Can cats have anxiety? Just like humans, cats can experience stress and anxiety but it may not be so simple to identify as cats typically hide physical and mental discomfort. Understanding cat anxiety symptoms and knowing how to manage it is important to keeping your cat happy and healthy.
Cat Anxiety Symptoms
- New destructive behaviors (ex. scratching furniture)
- Excessive grooming
- Loss of appetite
- Litter box aversion
- Increased vocalization
- Vomiting or diarrhea
Causes of Cat Anxiety
- Family changes (ex. new baby)
- New pets
- Change in routine
- Presence of outdoor cats
- Competition with other indoor cats
How to Manage Cat Anxiety & Symptoms
Always consult with your veterinarian first to rule out any underlying medical conditions that could be causing your cat’s change in behavior or habits.
If your cat gets a clean bill of health from the vet, work to identify the potential causes of stress or anxiety and think back to when your cat started experiencing symptoms. Has your work schedule or personal routine changed lately where you’re away from home more or at different times than usual? Have you brought home a new baby or pet? Have there been new visitors in your home? Do you live in an area with a large population of roaming outdoor cats?
Keep to a Consistent & Reliable Routine
Keeping things consistent for your cat is key in making them feel more comfortable. Try feeding them at the same time each day, cleaning the litter box at least once a day, and scheduling play time at a certain time. Don’t move their favorite toys or change their favorite blankets. Sticking to a routine can make your cat feel more confident and calm.
Offer Mental Stimulation
Provide mental stimulation for your cat to keep them occupied. This could be an interactive toy for when you’re gone, play time when you’re home, or simply setting up an accessible window seat for them to look out.

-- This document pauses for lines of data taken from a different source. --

(** A submission is answered once, now or when it was simulated. *)
Lemma handle_submission_step now s d c :
  ctx_ok c → clock_ok now → submission_small (su_submission s) → sl_bid_slot d = cx_bid_slot c →
  wp (handle_submission now s d)
    (λ _, hstep (λ _, False) (asks (TSubmission (su_submission_ref s))) [] c) c.
Proof.
  intros Hc Hnow Hsm Hd. unfold handle_submission.
  apply (wp_none _ (λ _, False)). wp_step. split; [by apply hstep_refl|].
  set (info := builder_info _ _). apply (wp_none _ (λ _, False)).
  eapply wp_mono; [apply validate_submission_wp|].
  intros r c1 o (-> & Hr & Hc1).
  assert (same_core c c1) as Hsame by (by destruct Hc1 as [(_ & _ & ->)|[_ ->]]).
  assert (ctx_ok c1) as Hok1 by (by eapply same_core_inv).
  assert (cx_bid_slot c1 = cx_bid_slot c) as Es by apply Hsame.
  split; [apply hstep_silent; [done|done|constructor]|].
  destruct r as [attrs|e].
  - destruct (Hr attrs) as [Hadm _]. specialize (Hadm eq_refl).
    destruct Hadm as ([Hslot _ _ Hcan] & _ & [_ Hcons _ _ _ _ _ _]).
    assert (cx_hydration_cache c1 = cx_hydration_cache c) as Ehc by apply Hsame.
    apply process_submission_step; rewrite ?Es, ?Ehc; done.
  - apply (wp_none _ (λ _, False)). destruct (su_submission s) as [full|dh].
    + wp_step. split; [by apply hstep_refl|]. by apply send_submission_result_step.
    + wp_step. assert (hstep (λ _, False) none [] c1
        (c1 <| cx_hydration_cache ::= λ h, feed h dh |>) []) as Hf.
      { apply hydration_step; [done|apply Hydration.feed_ok, Hok1|apply feed_small; [apply Hok1|done]]. }
      split; [done|]. apply send_submission_result_step, Hf.
Qed.

(** ** Simulation results *)

Lemma handle_builder_demotion_step H now slot builder h value reason c :
  ctx_inv H c →
  wp (handle_builder_demotion now slot builder h value reason) (λ _, hstep H none [] c) c.
Proof.
  intros Hc. unfold handle_builder_demotion. wp_steps; apply hstep_silent; try done.
  - by destruct operator_connected; repeat constructor.
  - constructor.
Qed.

Definition needs_answer (i : SimulationResultInner) : bool :=
  negb (version_is_optimistic (si_optimistic_version i)).

(** What a result that was waited for owes. *)
Definition owes_result (i : SimulationResultInner) (sent : bool) : Ticket → Z :=
  if needs_answer i && negb sent then asks (TSubmission (si_submission_ref i)) else none.

Lemma handle_simulation_result_step H now i sent c :
  ctx_inv H c →
  wp (handle_simulation_result now (Some i) sent) (λ _, hstep H (owes_result i sent) [] c) c.
Proof.
  intros Hc. unfold handle_simulation_result. apply (wp_none _ H).
  eapply (wp_mono _ (λ _, hstep H none [] c)).
  - destruct (si_bid i) as [b|]; [|by wp_step; apply hstep_refl].
    wp_step. wp_step. cbn. destruct (si_result i); [by wp_step; apply hstep_refl|].
    wp_step; [|by wp_step; apply hstep_refl]. wp_step; [|by apply handle_builder_demotion_step].
    wp_steps; apply hstep_silent; try done; by repeat constructor.
  - intros ? c1 o H1. split; [done|]. unfold owes_result, needs_answer.
    rewrite andb_comm. wp_step; [apply send_submission_result_step, H1|].
    wp_step. apply hstep_refl, H1.
Qed.
Lemma foldl_attributes_lookup (l : list PayloadAttributesUpdate)
    (m : gmap ForkKey PayloadAttributesUpdate) f :
  (is_Some (m !! f) ∨ ∃ a, a ∈ l ∧ attributes_fork a = f) →
  is_Some (foldl (λ m u, <[attributes_fork u := u]> m) m l !! f).
Proof.
  revert m. induction l as [|x l IH]; intros m H; simpl.
  { destruct H as [?|(a & []%not_elem_of_nil & _)]. done. }
  apply IH. destruct (decide (attributes_fork x = f)) as [<-|Hne].
  { left. rewrite lookup_insert_eq. eauto. }
  rewrite lookup_insert_ne by done. destruct H as [?|(a & [->|Ha]%elem_of_cons & Hf)]; [by left|done|].
  right. eauto.
Qed.

Section feed.
Context `{HO : HashOrder} `{FX : FxHasher} `{ES : EthSpec} `{TD : TxDecoder} `{TH : TreeHash}
  `{RE : RelayEnv} `{BP : BlsPoints, PR : !BlsPairing, FR : PreferencesRoot} `{BA : BidAdjustor}
  `{CI : ChainInfo} `{HC : HousekeeperConfig}.

Lemma process_slot_data_ok bid_slot m registration l il :
  let st := process_slot_data bid_slot m registration l il in
  state_bid_slot st = bid_slot ∧
  state_attributes st = foldl (λ m u, <[attributes_fork u := u]> m) m l ∧
  state_registration st = registration.
Proof.
  unfold process_slot_data. destruct registration; [|done]. by case_bool_decide.
Qed.

Lemma on_new_slot_total bid_slot c : wp (on_new_slot bid_slot) (λ _ _ _, True) c.
Proof.
  unfold on_new_slot, on_sorter, on_sims, process_slot, report, pool_on_new_slot. wp_steps.
  all: done.
Qed.

Lemma start_slot_ok bid_slot registration l il c :
  wp (start_slot bid_slot registration l il) (λ st _ _,
    state_bid_slot st = bid_slot ∧
    state_attributes st = foldl (λ m u, <[attributes_fork u := u]> m) ∅ l) c.
Proof.
  unfold start_slot. apply wp_bind. eapply wp_mono; [apply on_new_slot_total|]. intros _ c' o _.
  apply wp_ret. destruct (process_slot_data_ok bid_slot ∅ registration l il) as (? & ? & _). done.
Qed.

(** A slot update for the slot of a state, or a later one, leaves the state
    with every fork of the update. *)
Lemma on_slot_data_forks st u c :
  state_bid_slot st ≤ su_bid_slot u → ¬ delivering st (su_bid_slot u) →
  wp (on_slot_data st (su_bid_slot u) (su_registration_data u) (su_payload_attributes u) (su_il u))
    (λ st' _ _, state_bid_slot st' = su_bid_slot u ∧
      ∀ a, a ∈ su_payload_attributes u → is_Some (state_attributes st' !! attributes_fork a)) c.
Proof.
  intros Hle Hnd.
  assert (wp (start_slot (su_bid_slot u) (su_registration_data u) (su_payload_attributes u) (su_il u))
    (λ st' _ _, state_bid_slot st' = su_bid_slot u ∧
      ∀ a, a ∈ su_payload_attributes u → is_Some (state_attributes st' !! attributes_fork a)) c) as Hstart.
  { eapply wp_mono; [apply start_slot_ok|]. intros st' _ _ [? ->]. split; [done|].
    intros a Ha. apply foldl_attributes_lookup. eauto. }
  destruct st as [slot reg attrs il|d|d hash]; cbn in Hle, Hnd |- *.
  - destruct (Z.compare_spec (su_bid_slot u) slot) as [<-|?|?]; [|lia|done]. apply wp_ret.
    set (reg' := match reg with Some r => Some r | None => _ end). set (il' := match il with Some l => _ | None => _ end).
    destruct (process_slot_data_ok (su_bid_slot u) attrs reg' (su_payload_attributes u) il') as (-> & -> & _).
    split; [done|]. intros a Ha. apply foldl_attributes_lookup. eauto.
  - destruct (Z.compare_spec (su_bid_slot u) (sl_bid_slot d)) as [He|?|?]; [|lia|done].
    set (new := List.filter _ _).
    assert (∀ a, a ∈ su_payload_attributes u →
      is_Some (sl_payload_attributes_map d !! attributes_fork a) ∨ a ∈ new) as Hnew.
    { intros a Ha. destruct (decide (is_Some (sl_payload_attributes_map d !! attributes_fork a))) as [|Hn]; [by left|].
      right. unfold new. rewrite elem_of_bool_filter.
      split; [done|]. by rewrite bool_decide_eq_false_2. }
    destruct (bool_decide_reflect (length new = 0%nat)) as [Hz|]; cbn [negb].
    + apply nil_length_inv in Hz. rewrite Hz in Hnew.
      assert (∀ a, a ∈ su_payload_attributes u → is_Some (sl_payload_attributes_map d !! attributes_fork a)) as Hall.
      { intros a Ha. by destruct (Hnew a Ha) as [|[]%not_elem_of_nil]. }
      destruct (sl_il d), (su_il u); by apply wp_ret.
    + apply wp_ret. cbn. split; [done|]. intros a Ha. apply foldl_attributes_lookup.
      destruct (Hnew a Ha); eauto.
  - destruct (Z.compare_spec (su_bid_slot u) (sl_bid_slot d)) as [He|?|?]; [|lia|done]. by destruct Hnd.
Qed.

(** C18: The forks the housekeeper knows reach the auctioneer. After any
    history, once a slot was announced with everything done, feeding the last
    announcement to the auctioneer, in any state not past the slot and not
    delivering a block of it, leaves it in that slot with attributes for every
    fork the housekeeper knows, so that submissions on each of them are judged. *)
Theorem known_forks_reach_auctioneer key_of R now cache ops t :
  now_slot now ≤ u64_max → registrations_ok R cache → lc_proposer_duties cache = [] →
  Forall (hk_op_ok key_of R) (ops ++ [HkTurn t]) →
  ∃ h o, hk_run (ops ++ [HkTurn t]) (housekeeper_new now cache) = Some (tt, h, o) ∧
    (ch_state (hk_chain_head h) = HeadSent → all_done (hk_chain_head h) = true →
     ∃ u, last (updates o) = Some u ∧
     ∀ st c, state_bid_slot st ≤ su_bid_slot u → ¬ delivering st (su_bid_slot u) →
       ∃ st' c' o', on_slot_data st (su_bid_slot u) (su_registration_data u)
                      (su_payload_attributes u) (su_il u) c = Some (st', c', o') ∧
         state_bid_slot st' = succ_slot (ch_slot (hk_chain_head h)) ∧
         ∀ f a, hk_known h !! (f, succ_slot (ch_slot (hk_chain_head h))) = Some a →
           is_Some (state_attributes st' !! f)).
Proof.
  intros Hn Hr Hd Hops. destruct (run_inv key_of R now cache _ Hn Hr Hd Hops) as (h & o & E & HI).
  exists h, o. split; [done|]. intros Hst Hdone.
  destruct (hk_run_snoc _ _ _ _ _ E) as (h1 & o1 & Et%loop_body_not_ready).
  destruct HI as (_ & Hk & _ & [_ Ha] & _). unfold is_ready in Et. rewrite Hst in Ha, Et.
  destruct Ha as (_ & u & Hl & Hu & Hex). exists u. split; [done|]. intros st c Hle Hnd.
  pose proof (on_slot_data_forks st u c Hle Hnd) as Hw. unfold wp in Hw.
  destruct (on_slot_data _ _ _ _ _ c) as [[[st' c'] o']|]; [|done]. destruct Hw as [Hs Hforks].
  exists st', c', o'. split_and!; [done|by rewrite Hs|]. intros f a Hfa.
  destruct (Hk _ _ Hfa) as [_ Hf]. cbn in Hf. rewrite <- Hf. apply Hforks. rewrite Hdone in Et.
  apply Hex; [by destruct (ch_sent_was_complete _)|]. by exists f.
Qed.

(** The first registration the auctioneer has for a slot stays: no later
    slot update for that slot replaces it, whatever registration it carries. *)
Theorem registration_settled st u c r :
  state_registration st = Some r → state_bid_slot st = su_bid_slot u →
  ∃ st' c' o', on_slot_data st (su_bid_slot u) (su_registration_data u)
                 (su_payload_attributes u) (su_il u) c = Some (st', c', o') ∧
    state_bid_slot st' = su_bid_slot u ∧ state_registration st' = Some r.
Proof.
  intros Hr Hs. unfold on_slot_data. destruct st as [slot reg attrs il|d|d hash]; cbn in Hr, Hs; subst.
  - rewrite Z.compare_refl. eexists _, _, _. split; [reflexivity|].
    edestruct process_slot_data_ok as (? & _ & ?). split; eassumption.
  - rewrite Hs, Z.compare_refl. destruct (negb _); [by eexists _, _, _|].
    destruct (sl_il d), (su_il u); by eexists _, _, _.
  - rewrite Hs, Z.compare_refl. by eexists _, _, _.
Qed.
End feed.

(** ** The duty feed *)

(** The entry of the feed for a slot that the last synthesis made. *)
Definition refreshed_entries (synthesized : list BuilderGetValidatorsResponseEntry)
    : gmap u64 BuilderGetValidatorsResponseEntry :=
  foldl (λ m e, <[de_slot e := e]> m) ∅ synthesized.

(** Merging into the duty feed keeps every signed registration, replaces
    every other entry by the newest synthesized one for its slot, adds the
    synthesized entries of slots that had none, and nothing else; the feed is
    sorted by slot. *)
Theorem merge_duty_feed_exact `{HO : HashOrder} existing synthesized :
  let feed := merge_duty_feed existing synthesized in
  let fresh := refreshed_entries synthesized in
  StronglySorted (λ a b, de_slot a ≤ de_slot b) feed ∧
  ∀ e, e ∈ feed ↔
    e ∈ existing ∧ (is_registered e = true ∨ fresh !! de_slot e = None) ∨
    fresh !! de_slot e = Some e ∧
      ((∃ x, x ∈ existing ∧ de_slot x = de_slot e ∧ is_registered x = false) ∨
       ∀ x, x ∈ existing → de_slot x ≠ de_slot e).
Proof.
  cbn zeta. split; [apply sort_by_key_sorted|]. intros e. unfold merge_duty_feed. rewrite sort_by_key_perm.
  change (foldl _ _ synthesized) with (refreshed_entries synthesized). set (fresh := refreshed_entries synthesized).
  assert (∀ s x, fresh !! s = Some x → de_slot x = s) as Hslot.
  { intros s x [Hm|[_ ?]]%foldl_insert_elem; [by rewrite lookup_empty in Hm|done]. }
  set (f := λ entry, match fresh !! de_slot entry with Some _ => _ | None => _ end).
  assert (∀ x, de_slot (f x) = de_slot x) as Hf.
  { intros x. unfold f. destruct (fresh !! de_slot x) eqn:Ex; [|done]. destruct (negb _); eauto. }
  rewrite elem_of_app, list_elem_of_fmap, elem_of_bool_filter, elem_of_hash_values, negb_true_iff, bool_decide_eq_false, elem_of_list_to_set,
    list_elem_of_fmap. split.
  - intros [(x & -> & Hx)|[[s Hs] Hn]].
    + unfold f. destruct (fresh !! de_slot x) as [y|] eqn:Ey; [|by left; auto].
      destruct (is_registered x) eqn:Er; simpl; [by left; auto|]. pose proof (Hslot _ _ Ey) as Hy.
      right. rewrite Hy. split; [done|]. left. eauto.
    + right. pose proof (Hslot _ _ Hs) as <-. split; [done|]. right. intros x Hx Heq. apply Hn.
      exists (f x). split; [by rewrite Hf|]. apply list_elem_of_fmap. eauto.
  - intros [[Hin Hr]|[Hs [(x & Hx & Hsx & Hr)|Hn]]].
    + left. exists e. split; [|done]. unfold f. destruct (fresh !! de_slot e); [|done].
      destruct Hr as [->|]; done.
    + left. exists x. split; [|done]. unfold f. by rewrite Hsx, Hs, Hr.
    + right. split; [eauto|]. intros (y & Hy & (x & -> & Hx)%list_elem_of_fmap). apply (Hn x Hx).
      by rewrite Hy, Hf.
Qed.
(** [handleOutgoingPacket]: a datagram from Asterisk, on its way to the
    echo server. *)
Definition handleOutgoingPacket (w : t) (m : Metrics.t) (packet : Packet)
    : M (t * Metrics.t) :=
  match Unmarshal (Data packet) with
  | None => ret (w, m)
  | Some rtpPacket =>
      let* tBase := (if baseTimestamp w =? 0 then time_Now else ret 0) in
      let w1 :=
        if baseTimestamp w =? 0 then set_base w (Timestamp rtpPacket) tBase
        else w in
      let* sendTime := time_Now in
      let* tSweep := time_Now in
      let lt := LatencyTracker.RecordSent (latencyTracker w1)
                  (SequenceNumber rtpPacket) sendTime tSweep in
      let st := SequenceTracker.TrackOutgoing (sequenceTracker w1)
                  (SequenceNumber rtpPacket) in
      let* tStore := time_Now in
      let m1 := Metrics.RecordOutgoingPacket m (channelID w) tStore in
      let* tPace := time_Now in
      let '(p, delay) :=
        PacketPacer.CalculateDelay (pacer w1) (Timestamp rtpPacket) tPace in
      let* _ := (if 0 <? delay then time_Sleep delay else ret tt) in
      let* _ := emit (WriteToUDP (Data packet) (echoAddr w)) in
      ret (set_processing w1 lt st p (baseTimestamp w1) (baseTime w1), m1)
  end.

(** [handleIncomingPacket]: a datagram from the echo server, on its way
    back to Asterisk. *)
Definition handleIncomingPacket (w : t) (m : Metrics.t) (packet : Packet)
    : M (t * Metrics.t) :=
  match Unmarshal (Data packet) with
  | None => ret (w, m)
  | Some rtpPacket =>
      let* tSince :=
        (if bool_decide (is_Some (latencyTracker w !! SequenceNumber rtpPacket))
         then time_Now else ret 0) in
      let '(lt, (latency, found)) :=
        LatencyTracker.GetLatency (latencyTracker w)
          (SequenceNumber rtpPacket) tSince in
      let* wm := (if found then
          let* tStore := time_Now in
          let m1 := Metrics.RecordLatency m (channelID w)
                      (Float64.of_int (Milliseconds latency)) tStore in
          let '(st, dropped) :=
            SequenceTracker.TrackIncoming (sequenceTracker w)
              (SequenceNumber rtpPacket) in
          let* tDrop := (if 0 <? dropped then time_Now else ret 0) in
          let m2 :=
            if 0 <? dropped
            then Metrics.RecordDroppedPackets m1 (channelID w) dropped tDrop
            else m1 in
          let* receiveTime := time_Now in
          let* tBase := (if baseTimestamp w =? 0 then time_Now else ret 0) in
          let '(w1, isLate) :=
            checkLatePacket
              (set_processing w lt st (pacer w) (baseTimestamp w) (baseTime w))
              rtpPacket receiveTime tBase in
          let* tLate := (if isLate then time_Now else ret 0) in
          let m3 :=
            if isLate then Metrics.RecordLatePacket m2 (channelID w) tLate
            else m2 in
          ret (w1, m3)
        else
          ret (set_processing w lt (sequenceTracker w) (pacer w)
                 (baseTimestamp w) (baseTime w), m)) in
      let* _ := (match asteriskAddr w with
            | Some addr => emit (WriteToUDP (Data packet) addr)
            | None => ret tt
            end) in
      ret wm
  end.
(** C5. For a terminated string none of whose lines has [2^28] characters
    or more, so that each line width is a value of [int],
    [ascii_text_width] returns the greatest width of a line of the string,
    a line being what lies between two newlines and its width
    [ASCII_FONT_WIDTH] = 8 for each of its characters: no line is wider
    than the result and some line is as wide.  For every terminated string
    it returns the greatest of 0 and the line widths as the [int] values
    they have become.  The empty string has width 0, ["AB"] has width
    [2 * 8] and ["A\nBB"] has width [2 * 8]. *)
Theorem ascii_text_width_max_line :
  (∀ text s, holds_string text s →
     ascii_text_width text = Some (int_max_line_width s)) ∧
  (∀ text s, holds_string text s → lines_fit_int s →
     ascii_text_width text = Some (max_line_width s) ∧
     (∀ l, l ∈ text_lines s → ASCII_FONT_WIDTH * Z.of_nat (length l) ≤ max_line_width s) ∧
     (∃ l, l ∈ text_lines s ∧ ASCII_FONT_WIDTH * Z.of_nat (length l) = max_line_width s)) ∧
  ascii_text_width [0] = Some 0 ∧
  ascii_text_width [65; 66; 0] = Some (2 * ASCII_FONT_WIDTH) ∧
  ascii_text_width [65; 10; 66; 66; 0] = Some (2 * ASCII_FONT_WIDTH).
Proof.
  split; [exact ascii_text_width_int|].
  split; [|repeat split].
  intros text s Htext Hfit.
  split; [|split].
  - rewrite (ascii_text_width_int text s Htext). f_equal.
    apply int_max_line_width_fits, Hfit.
  - intros l. apply max_line_width_upper.
  - apply max_line_width_reached.
Qed.

Lemma ascii_text_width_max_line_witness :
  ascii_text_width [66; 66; 10; 65; 0; 7] = Some (max_line_width [66; 66; 10; 65]).
Proof.
  apply (proj1 (proj2 ascii_text_width_max_line) [66; 66; 10; 65; 0; 7] [66; 66; 10; 65]).
  - split.
    + repeat constructor; lia.
    + exists [7]. reflexivity.
  - repeat constructor; vm_compute; discriminate.
Defined.

(** A string of [2^28] letters A has one line, [2^31] wide, and
    [ascii_text_width] returns 0 for it: the running width has left [int]
    at the last letter. *)
Lemma ascii_text_width_fails_long_line :
  holds_string (replicate (Z.to_nat 268435456) 65 ++ [0])
               (replicate (Z.to_nat 268435456) 65) ∧
  max_line_width (replicate (Z.to_nat 268435456) 65) = 2147483648 ∧
  ascii_text_width (replicate (Z.to_nat 268435456) 65 ++ [0]) = Some 0.
Proof.
  split; [apply letters_holds|].
  apply ascii_text_width_letters. apply Z2Nat.id. lia.
Qed.
Lemma statement_rows_reasons (l : list ItemView) (idx : Z) (row : Dashboard.StatementRow) :
  In row (Dashboard.statement_rows idx l) -> Dashboard.row_reason row <> "".
Proof.
  revert idx. induction l as [|item l IH]; intros idx Hin; [contradiction|].
  cbn [Dashboard.statement_rows] in Hin. destruct Hin as [<- | Hin]; [|now apply (IH (idx + 1))].
  cbn [Dashboard.row_reason]. unfold Js.or_string.
  destruct (reason (iv_row item) =? "")%string eqn:Hr; [discriminate|].
  now apply String.eqb_neq.
Qed.

Lemma statement_rows_of (cu : option string) (r : PartyView) (st : Dashboard.Statement) :
  st = Dashboard.generateCreditorStatement cu r
  \/ st = Dashboard.generateDebtorStatement cu r ->
  Dashboard.rows st = Dashboard.statement_rows 0 (pv_items r)
  /\ Dashboard.total st = total_amount r.
Proof.
  intros [-> | ->];
    unfold Dashboard.generateCreditorStatement, Dashboard.generateDebtorStatement;
    cbv zeta;
    destruct (Js.or_string (Some (language (pv_row r))) "english" =? "french")%string;
    split; reflexivity.
Qed.

End StatementFacts.

(** X20: the statement of a listed record.  For a creditor or debtor as
    either server lists it, the statement the dashboard script builds has
    one row for each item stored under the record, in the order of the item
    ids and numbered from 1 without a gap; no row has an empty reason; and
    the total it prints is the sum of the amounts of its rows (both before
    they are formatted as currency). *)
Theorem statement_of_listed_record `{JsNumber} (sd : side) (s : Session) (db db' : DB)
    (views : list PartyView) (r : PartyView) (cu : option string)
    (st : Dashboard.Statement) :
  ServerJs.listParties sd s db = (mkResp 200 (JParties views), db')
  \/ Compact.listParties sd s db = (mkResp 200 (JParties views), db') ->
  In r views ->
  st = Dashboard.generateCreditorStatement cu r
  \/ st = Dashboard.generateDebtorStatement cu r ->
  map Dashboard.row_number (Dashboard.rows st)
  = map Z.of_nat (seq 1 (List.length (select_items_of sd (party_id (pv_row r)) db)))
  /\ map Dashboard.row_amount (Dashboard.rows st)
     = map (fun i => iv_amount (item_view i))
         (select_items_of sd (party_id (pv_row r)) db)
  /\ (forall row, In row (Dashboard.rows st) -> Dashboard.row_reason row <> "")
  /\ Dashboard.total st = sum_amounts (map Dashboard.row_amount (Dashboard.rows st)).
Proof.
  intros Hlist Hin Hst.
  assert (Hviews : exists uid,
             views = map (view_of sd db) (select_parties_of_user sd uid db)).
  { destruct Hlist as [Hl|Hl];
      [unfold ServerJs.listParties, ServerJs.requireAuth in Hl
      |unfold Compact.listParties, Compact.requireAuth in Hl];
      destruct (session_user s) as [uid|]; try discriminate;
      rewrite list_parties_reads in Hl; exists uid; congruence. }
  destruct Hviews as [uid ->].
  apply in_map_iff in Hin. destruct Hin as [c [<- _]].
  destruct (statement_rows_of cu (view_of sd db c) st Hst) as [Hrows Htotal].
  rewrite Hrows, Htotal.
  cbn [view_of pv_items pv_row total_amount].
  split; [|split; [|split]].
  - rewrite statement_rows_numbers, length_map. apply map_ext. intro k. lia.
  - rewrite statement_rows_amounts, map_map. reflexivity.
  - intros row. apply statement_rows_reasons.
  - rewrite statement_rows_amounts. apply reduce_amounts.
Qed.

Lemma statement_of_listed_record_witness :
  map Dashboard.row_number
    (Dashboard.rows
       (Dashboard.generateCreditorStatement (Some "Alice")
          (view_of (H := ExactNumber) Creditor db0
             (mkParty 1 1 "Amina" "" "female" "french" 300))))
  = [1; 2].
Proof.
  destruct (@statement_of_listed_record ExactNumber Creditor alice db0 db0
              [view_of Creditor db0 (mkParty 1 1 "Amina" "" "female" "french" 300)]
              (view_of Creditor db0 (mkParty 1 1 "Amina" "" "female" "french" 300))
              (Some "Alice") _ (or_introl eq_refl) (or_introl eq_refl)
              (or_introl eq_refl)) as [Hnum _].
  exact Hnum.
Defined.

(** *** The dashboard numbers against the lists *)

Lemma fold_left_add_total (l : list decimal) (a : decimal) :
  fold_left Z.add l a = a + total_of l.
Proof.
  revert a. induction l as [|x l IH]; intro a; cbn [fold_left total_of fold_right].
  - lia.
  - rewrite IH. unfold total_of. lia.
Qed.

Lemma coalesce_sum (l : list decimal) : coalesce (sql_sum l) 0 = total_of l.
Proof.
  destruct l as [|x l]; [reflexivity|].
  unfold sql_sum, coalesce. now rewrite fold_left_add_total.
Qed.

Lemma total_of_app (l1 l2 : list decimal) :
  total_of (l1 ++ l2) = total_of l1 + total_of l2.
Proof.
  induction l1 as [|x l1 IH]; [reflexivity|].
  cbn [app]. unfold total_of in *. cbn [fold_right]. rewrite IH. lia.
Qed.

Lemma total_of_perm (l1 l2 : list decimal) :
  Permutation l1 l2 -> total_of l1 = total_of l2.
Proof.
  unfold total_of. induction 1; cbn [fold_right]; lia.
Qed.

If You Have More Than One Cat
If you have more than one cat in your home, make sure they each have their own things. For example, if you have 2 cats, have at least 2 litter boxes, multiple beds, multiple water bowls, and multiple scratching posts or perches. By providing more than 1 option, your cats won’t feel like they have to fight or compete for these resources which could cause stress.
Provide a Designated Hiding Spot
Be sure to offer a designated hiding spot or place of comfort for your cat and don’t disturb them. Cats spend a majority of their lives sleeping and having a safe resting place they can go to can help reduce stress and anxiety. Cat trees or other perches are a great option for cats who prefer to go vertical, while beds or boxes in an out of the way spot in bedrooms or closets can be helpful for cats who aren’t so keen on jumping or climbing.
Remove Potential Triggers That Can Cause Upset
If you frequently see outdoor cats roaming around your yard or neighborhood, this could be a stress trigger for your cat if they see or sense them. Don’t place food or shelter too close to your house and close the curtains during the day so your cat can’t see out.
Cat Calming Products
Cat calming products are an option but should be used in tandem with other efforts. There are supplements, sprays, diffusers, and plug-ins as options to help manage your cat’s anxiety. Be sure to talk to your vet about what’s best and safest for your cat.